The 2nd Alpine Signal Regiment () is a deployable signals regiment of the Italian Army based in Bolzano in South Tyrol that specializes in mountain warfare. Since 1951 it has been assigned of the 4th Alpine Army Corps and therefore a strong association with the army's mountain infantry corps, the Alpini, with whom the regiment shares the distinctive Cappello Alpino. The unit was first active from 1926 to 1932 as 2nd Radio-Telegraphers Regiment.

The unit was reformed in 1951 as a battalion and given the number IV, which had been used by two battalions active during World War II. During the Cold War the battalion was assigned to the IV Army Corps. In 1975 the battalion was named for the Gardena Pass and assigned the flag and traditions of the 2nd Radio-Telegraphers Regiment. In 1992 the battalion entered the newly formed 2nd Signal Regiment. In 2001 the regiment reformed the Battalion "Pordoi" as its second signal battalion. The regiment is assigned to the army's Signal Command and affiliated with the Alpine Troops Command.

History 
On 15 November 1926 the Radio-Telegraphers Engineer Regiment was split and the next day the 2nd Radio-Telegraphers Regiment was formed in Florence, which received the II, IV, and V battalions from the Radio-Telegraphers Engineer Regiment. After the split the 2nd Radio-Telegraphers Regiment formed two new battalions and then consisted of a command, the I, III, and V battalions in Milan, the II Battalion in Mestre, the IV Battalion in Alessandria, a depot in Florence, and two branch depots in Piacenza and Mantova. Each of the five battalions consisted of two companies. In 1930 the regiment moved from Florence to Novi Ligure.

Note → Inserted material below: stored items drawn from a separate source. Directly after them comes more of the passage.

(* ===== verification/Bridges.v ===== *)
(** * Bridges: how Tor is given a way in

    src/aether/src/bridges.rs: the lines of bridges, the transports that speak
    their protocols, the probing of bridges, and the waves in which they are
    tried.  What the programs, bridgedb and onionoo answer is an argument. *)

From stdpp Require Import strings sorting.
From S2P Require Import Prelude Text Net NetText Fragment Tls ExitLoc Random Identities Hops.

Definition PREFERENCE : list bytes := map lit ["obfs4"; "webtunnel"; "snowflake"; "meek_lite"; "meek"]%string.
Definition UNTESTABLE : list bytes := map lit ["snowflake"; "meek"; "meek_lite"; "conjure"]%string.
Definition TOR_DESIGNATED_PORTS : list Z := [9001; 9030; 9040; 9050; 9051; 9150].
Definition WEB_PORTS : list Z := [80; 443].
Definition KEEP_PER_TRANSPORT : nat := 6.
Definition RELAYS_DEFAULT : Z := 40.
Definition CACHE_MAX_AGE : Z := 6 * 60 * 60.

(** ** Lines *)

(** The words of a line, less the word Bridge in front. *)
Definition bridge_words (line : bytes) : list bytes :=
  match split_whitespace line with
  | first :: words => if eq_ignore_ascii_case first (lit "bridge") then words else first :: words
  | [] => []
  end.

Definition transport_of (line : bytes) : option bytes :=
  match bridge_words line with
  | first :: _ =>
      match first with
      | head :: _ =>
          if is_ascii_digit head || (head =? 91) || bool_decide (61 ∈ first) then None else Some (to_ascii_lowercase first)
      | [] => None
      end
  | [] => None
  end.

Definition address_of (line : bytes) : option SocketAddr :=
  written ← match transport_of line with
            | None => head (bridge_words line)
            | Some _ => bridge_words line !! 1%nat
            end;
  parse_socket_addr written.

(** The kind a line is counted under. *)
Definition kind_of (line : bytes) : bytes := default (lit "vanilla") (transport_of line).

Definition dedup (lines : list bytes) : list bytes :=
  foldl (λ out line, let t := trim line in if is_empty t || bool_decide (t ∈ out) then out else out ++ [t]) [] lines.

(** What a transport program says it speaks. *)
Definition methods_in (output : bytes) : list bytes :=
  foldl (λ found line,
    match strip_prefix (lit "CMETHOD ") (trim line) with
    | Some rest =>
        match split_whitespace rest with
        | name :: _ => let name := to_ascii_lowercase name in if bool_decide (name ∈ found) then found else found ++ [name]
        | [] => found
        end
    | None => found
    end) [] (lines output).

(** ** Transports *)

Record Transport := mk_transport { protocols : list bytes; path : bytes }.

(** The protocols of [speaks] nobody claimed, and all that are claimed then. *)
Fixpoint claim (speaks claimed : list bytes) : list bytes * list bytes :=
  match speaks with
  | [] => ([], claimed)
  | p :: speaks =>
      if bool_decide (p ∈ claimed) then claim speaks claimed
      else let '(mine, claimed) := claim speaks (p :: claimed) in (p :: mine, claimed)
  end.

(** Each program takes the protocols no program before it took. *)
Fixpoint claim_all (found : list Transport) (claimed : list bytes) : list Transport * list bytes :=
  match found with
  | [] => ([], claimed)
  | one :: found =>
      let '(mine, claimed) := claim (protocols one) claimed in
      let '(rest, claimed) := claim_all found claimed in
      (if is_empty mine then rest else mk_transport mine (path one) :: rest, claimed)
  end.

(** [discover_transports], from the programs that were located with what each
    answered or is assumed to speak. *)
Definition discover_transports (located : list Transport) : list Transport := (claim_all located []).1.
(** The first check, five seconds apart, that finds [limit] seconds without
    headway, and the seconds it finds. *)
Fixpoint stall_at (limit seen : Z) (headway : list Z) : Z * Z :=
  let check := STALL_CHECK * Z.max 1 ((seen + limit + (STALL_CHECK - 1)) / STALL_CHECK) in
  match headway with
  | h :: more => if h <=? 1000 * check then stall_at limit (h / 1000) more else (1000 * check, check - seen)
  | [] => (1000 * check, check - seen)
  end.

Definition ended (error : option bytes) : comp AetherError unit :=
  match error with None => Ok () | Some e => Err (EOther e) end.

(** Whether Tor is up and how long it took; [None] when it never ends. *)
Definition booted (stall : option Z) (t : trial) : option (Z * comp AetherError unit) :=
  match stall with
  | None => (λ b : Z * option bytes, (b.1, ended b.2)) <$> bootstrap t
  | Some limit =>
      let '(check, quiet) := stall_at limit 0 (headway t) in
      let stalled := (check, Err (EOther (lit "no headway for " ++ decimal quiet ++ lit "s"))) in
      match bootstrap t with
      | Some (at_, r) => if (at_ <? check) || (at_ =? check) && completes_first t then Some (at_, ended r) else Some stalled
      | None => Some stalled
      end
  end.

Definition prove (env : environment) (t : trial) : Z * comp AetherError unit :=
  let '(host, port) := proof_target env in
  let target := host ++ lit ":" ++ decimal port in
  match connection t with
  | Some (after, r) =>
      if after <=? 1000 * PROOF_LIMIT
      then (after, match r with
                   | None => Ok ()
                   | Some e => Err (EOther (lit "tor came up but could not reach " ++ target ++ lit ": " ++ e))
                   end)
      else (1000 * PROOF_LIMIT, Err (EOther (lit "tor came up but " ++ target ++ lit " stayed silent for 45s")))
  | None => (1000 * PROOF_LIMIT, Err (EOther (lit "tor came up but " ++ target ++ lit " stayed silent for 45s")))
  end.

Definition boot (env : environment) (stall : option Z) (t : trial) : option (Z * comp AetherError unit) :=
  match client_refused t with
  | Some e => Some (0, Err (EOther (lit "tor client: " ++ e)))
  | None =>
      match booted stall t with
      | Some (at_, Ok _) => let '(after, r) := prove env t in Some (at_ + after, r)
      | ended => ended
      end
  end.

(** An attempt under the deadline of its stage. *)
Definition within (deadline : option Z) (run : option (Z * comp AetherError unit)) : option (comp AetherError unit) :=
  match deadline with
  | None => snd <$> run
  | Some limit =>
      let silent := Err (EOther (lit "no answer in " ++ decimal limit ++ lit "s")) in
      match run with
      | Some (at_, r) => Some (if at_ <=? 1000 * limit then r else silent)
      | None => Some silent
      end
  end.

(** ** Stages *)

(** An attempt that was made: the name of its directory and its configuration. *)
Abbreviation made_attempt := (option bytes * config)%type.

(** [install_hint], by platform. *)
Inductive platform := Windows | Macos | Unix.

Definition install_hint (os : platform) : bytes :=
  match os with
  | Windows => lit "tor browser ships all of them and aether finds them there on its own; otherwise set AETHER_TOR_PT_DIR to the folder holding lyrebird.exe and snowflake-client.exe"
  | Macos => lit "install one with `brew install lyrebird`, or install tor browser, which ships all of them where aether looks"
  | Unix => lit "install one with `dnf install obfs4` on fedora, `apt install lyrebird snowflake-client` on debian or ubuntu, `pacman -S obfs4proxy` on arch; tor browser ships all of them and aether finds them there on its own"
  end.

Section stages.
Context `{!UnicodeCase}.
Context (os : platform) (env : environment) (files : bytes → option bytes) (readable : bytes → bool) (upstream : option Upstream).

(** The attempts of a stage, what it ends with, and the trials left; with no
    trial left it is still trying. *)
Fixpoint stage (through : option SocketAddr) (plan : trial → option Plan) (slot : option bytes) (attempts : Z)
    (deadline stall : option Z) (tried : Z) (trials : list trial) : list made_attempt * option (comp AetherError unit) * list trial :=
  match trials with
  | [] => ([], None, [])
  | t :: trials =>
      match build_config readable through upstream (plan t) t with
      | Ok c =>
          match within deadline (boot env stall t) with
          | None => ([(slot, c)], None, trials)
          | Some (Ok _) => ([(slot, c)], Some (Ok ()), trials)
          | Some other =>
              if attempts <=? tried + 1 then ([(slot, c)], Some other, trials)
              else let '(cs, r, rest) := stage through plan slot attempts deadline stall (tried + 1) trials in ((slot, c) :: cs, r, rest)
          end
      | Err e => ([], Some (Err e), trials)
      | Panic => ([], Some Panic, trials)
      end
  end.

Definition swap_in (l : list bytes) (i j : nat) : list bytes :=
  match l !! i, l !! j with Some a, Some b => <[j := a]> (<[i := b]> l) | _, _ => l end.

(** [shuffle]: every place from the last to the second is swapped with one not
    after it. *)
Fixpoint shuffle (draw : nat → nat) (place : nat) (l : list bytes) : list bytes :=
  match place with
  | O => l
  | S place' => shuffle draw place' (swap_in l place (draw place mod (S place)))
  end.

Definition shuffled (p : Plan) (t : trial) : Plan :=
  mk_plan (shuffle (draw t) (length (plan_lines p) - 1) (plan_lines p)) (transports p) (missing p) (source p).

(** The waves one after the other, each tried twice: the name of the one that
    got through. *)
Fixpoint try_waves (through : option SocketAddr) (ws : list (bytes * Plan)) (trials : list trial)
    : list made_attempt * option (option bytes) * list trial :=
  match ws with
  | [] => ([], Some None, trials)
  | (name, wave) :: ws =>
      match stage through (λ t, Some (shuffled wave t)) (Some name) 1 (Some (bridge_probe env)) (Some (stall_limit env)) 0 trials with
      | (cs, None, rest) => (cs, None, rest)
      | (cs, Some (Ok _), rest) => (cs, Some (Some name), rest)
      | (cs, Some _, rest) => let '(more, r, rest) := try_waves through ws rest in (cs ++ more, r, rest)
      end
  end.

Definition recall (file : option bytes) : option bytes :=
  text ← file; let name := to_lowercase (trim text) in if is_empty name then None else Some name.

Definition rounds_of (ws : list (bytes * Plan)) : list (bytes * Plan) := flat_map (λ wv, replicate WAVE_TRIES wv) ws.

Record established := mk_established {
  attempted : list made_attempt; outcome_ : option (comp AetherError unit); worked_file : option bytes }.

Definition no_transport : AetherError := EOther (lit "tor is blocked on this network and no pluggable transport is installed, so no bridge can be used; " ++ install_hint os).
Definition no_transport_by_hand : AetherError := EOther (lit "the bridges you gave need a pluggable transport that is not installed; " ++ install_hint os).

(** The plan of the bridges that were fetched. *)
Definition auto_plan (through : option SocketAddr) (fetched : list bytes * bytes) (alive : SocketAddr → bool) (located : list Transport) : Plan :=
  plan_with (keep_reachable fetched.1 (bool_decide (is_Some through) || bool_decide (is_Some upstream)) alive) fetched.2 (manual_transports env)
    (discover_transports located).

Definition over_bridges (through : option SocketAddr) (rounds : Z) (p : Plan) (worked : option bytes) (trials : list trial) : established :=
  if is_empty (plan_lines p) then mk_established [] (Some (Err no_transport)) worked
  else
    let '(cs, r, rest) := try_waves through (rounds_of (waves p (recall worked))) trials in
    match r with
    | None => mk_established cs None worked
    | Some (Some name) => mk_established cs (Some (Ok ())) (Some name)
    | Some None =>
        let '(more, r, _) := stage through (λ _, Some p) (Some (lit "all")) rounds None None 0 rest in
        mk_established (cs ++ more) r worked
    end.

Definition establish (through : option SocketAddr) (rounds : Z) (fetched : list bytes * bytes) (alive : SocketAddr → bool)
    (located : list Transport) (worked : option bytes) (trials : list trial) : established :=
  match bridges env files with
  | Manual ls =>
      let p := plan_with ls (lit "given by hand") (manual_transports env) (discover_transports located) in
      if is_empty (plan_lines p) then mk_established [] (Some (Err no_transport_by_hand)) worked
      else let '(cs, r, _) := stage through (λ _, Some p) None rounds None None 0 trials in mk_established cs r worked
  | policy =>
      let forced := match policy with Auto forced => forced | _ => false end in
      let may_fall_back :=
        match policy, through with Disabled, _ => false | _, Some _ => forced | _, None => true end in
      let '(cs, r, rest) :=
        if forced then ([], Some (Err no_transport), trials)
        else stage through (λ _, None) (Some (lit "direct")) (if may_fall_back then 1 else rounds)
               (if may_fall_back then Some (direct_probe env) else None) None 0 trials in
      match r with
      | None => mk_established cs None worked
      | Some (Ok _) => mk_established cs (Some (Ok ())) worked
      | Some other =>
          if may_fall_back then
            let e := over_bridges through rounds (auto_plan through fetched alive located) worked rest in
            mk_established (cs ++ attempted e) (outcome_ e) (worked_file e)
          else mk_established cs (Some other) worked
      end
  end.

(** ** Lemmas *)

Lemma build_config_ok through plan t c : build_config readable through upstream plan t = Ok c →
  outbound through upstream = Ok (dials c)
  ∧ match plan with
    | None => bridge_configs c = [] ∧ pluggable c = []
    | Some p => bridge_configs c ≠ [] ∧ ∀ l, l ∈ bridge_configs c → l ∈ plan_lines p
    end.
Proof.
  unfold build_config. destruct (dirs_refused t); [done|]. destruct (outbound through upstream) as [d| |]; try done.
  cbn [mbind comp_bind]. destruct plan as [p|]; cbn [andb].
  - rewrite bool_decide_true by done. cbn [andb].
    destruct (is_empty (filter _ _)) eqn:E; [done|]. destruct (config_refused t); [done|]. intros [= <-]. split; [done|].
    cbn [bridge_configs]. split; [by intros F; rewrite F in E|]. intros l I. by apply list_elem_of_filter in I as [_ I].
  - rewrite bool_decide_false by by intros []. cbn [andb]. destruct (config_refused t); [done|]. by intros [= <-].
Qed.

(** What a stage asks of every attempt it makes. *)
Definition attempt_ok (through : option SocketAddr) (allowed : made_attempt → Prop) (a : made_attempt) : Prop :=
  outbound through upstream = Ok (dials a.2) ∧ allowed a.

Lemma stage_spec through plan slot attempts deadline stall tried trials cs r rest (allowed : made_attempt → Prop) :
  (∀ t c, build_config readable through upstream (plan t) t = Ok c → allowed (slot, c)) →
  stage through plan slot attempts deadline stall tried trials = (cs, r, rest) →
  Forall (attempt_ok through allowed) cs
  ∧ (tried < attempts → Z.of_nat (length cs) ≤ attempts - tried)
  ∧ (length rest ≤ length trials)%nat.
Proof.
  intros A. revert tried cs r rest. induction trials as [|t trials IH]; intros tried cs r rest; cbn [stage].
  { intros [= <- <- <-]. split_and!; [constructor|cbn; lia|done]. }
  destruct (build_config readable through upstream (plan t) t) as [c| |] eqn:B.
  2,3: intros [= <- <- <-]; split_and!; [constructor|cbn; lia|cbn; lia].
  assert (attempt_ok through allowed (slot, c)) as K by (split; [by apply build_config_ok in B as [-> _]|by eapply A]).
  destruct (within deadline (boot env stall t)) as [[[]| |]|].
  1,4: intros [= <- <- <-]; split_and!; [by apply Forall_singleton|cbn; lia|cbn; lia].
  1,2: destruct (Z.leb_spec attempts (tried + 1)) as [L|L];
    [intros [= <- <- <-]; split_and!; [by apply Forall_singleton|cbn; lia|cbn; lia]|];
    destruct (stage _ _ _ _ _ _ (tried + 1) trials) as [[cs' r'] rest'] eqn:S; intros [= <- <- <-];
    destruct (IH _ _ _ _ S) as (F & N & R); split_and!; [by apply Forall_cons|cbn [length]; lia|cbn [length]; lia].
Qed.

(** A stage with trials enough, each of which ends, ends; it leaves the others
    to the next stage. *)
Lemma stage_ends through plan slot attempts deadline stall tried trials cs r rest :
  (∀ t, t ∈ trials → within deadline (boot env stall t) ≠ None) → tried < attempts →
  stage through plan slot attempts deadline stall tried trials = (cs, r, rest) →
  (∃ used, trials = used ++ rest) ∧ (attempts - tried ≤ Z.of_nat (length trials) → r ≠ None ∧ Z.of_nat (length trials) - (attempts - tried) ≤ Z.of_nat (length rest)).
Proof.
  revert tried cs r rest. induction trials as [|t trials IH]; intros tried cs r rest E T; cbn [stage].
  { intros [= <- <- <-]. split; [by exists []|cbn; lia]. }
  assert (∀ rest' : list trial, rest' = trials → (∃ used, t :: trials = used ++ rest')) as One by (intros ? ->; by exists [t]).
  destruct (build_config readable through upstream (plan t) t) as [c| |] eqn:B.
  2,3: intros [= <- <- <-]; split; [by apply One|cbn [length]; split; [done|lia]].
  pose proof (E t ltac:(by left)) as Et. destruct (within deadline (boot env stall t)) as [[[]| |]|]; [| | |done].
  1: intros [= <- <- <-]; split; [by apply One|cbn [length]; split; [done|lia]].
  1,2: destruct (Z.leb_spec attempts (tried + 1)) as [L|L];
    [intros [= <- <- <-]; split; [by apply One|cbn [length]; split; [done|lia]]|];
    destruct (stage _ _ _ _ _ _ (tried + 1) trials) as [[cs' r'] rest'] eqn:S; intros [= <- <- <-];
    destruct (IH (tried + 1) _ _ _ (λ t' I, E t' ltac:(by right)) ltac:(lia) S) as [(used & ->) N];
    (split; [by exists (t :: used)|]); cbn [length] in *; intros Hn; destruct N as [N1 N2]; [lia|split; [done|lia]].
Qed.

On 28 October 1932 both radio-telegraphers regiments were disbanded and the units of the 2nd Radio-Telegraphers Regiment were distributed among the army's engineer regiments as follows:

 I Battalion -> 2nd Engineer Regiment
 II Battalion -> 3rd Engineer Regiment
 III Battalion -> 1st Engineer Regiment
 7th Company/ IV Battalion -> 4th Engineer Regiment
 8th Company/ IV Battalion -> 5th Engineer Regiment
 V Battalion -> 11th Engineer Regiment

The 2nd Radio-Telegraphers Regiment depot and depot personnel were used to from the 1st Miners Regiment.

Cold War 
On 20 August 1951 the IV Connections Battalion was formed in Bolzano as support unit of the IV Territorial Military Command. Due to its number the battalion became the spiritual successor of the IV Telegraphers Battalion, which had been formed by the 10th Engineer Regiment during World War II, and also of the IV Army Connections Battalion, which had been formed by the 5th Engineer Regiment during the same conflict. On 1 October 1952 the Connections Speciality became an autonomous speciality of the Engineer Arm, with its own school and gorget patches. On 16 May 1953 the speciality adopted the name Signal Speciality and consequently the IV Connections Battalion was renamed IV Signal Battalion on the same date. In January 1954 the battalion was renamed IV Army Corps Signal Battalion and consisted of a command, an operations company, a line construction company, and a signal center. In 1967 the battalion formed a second line construction company.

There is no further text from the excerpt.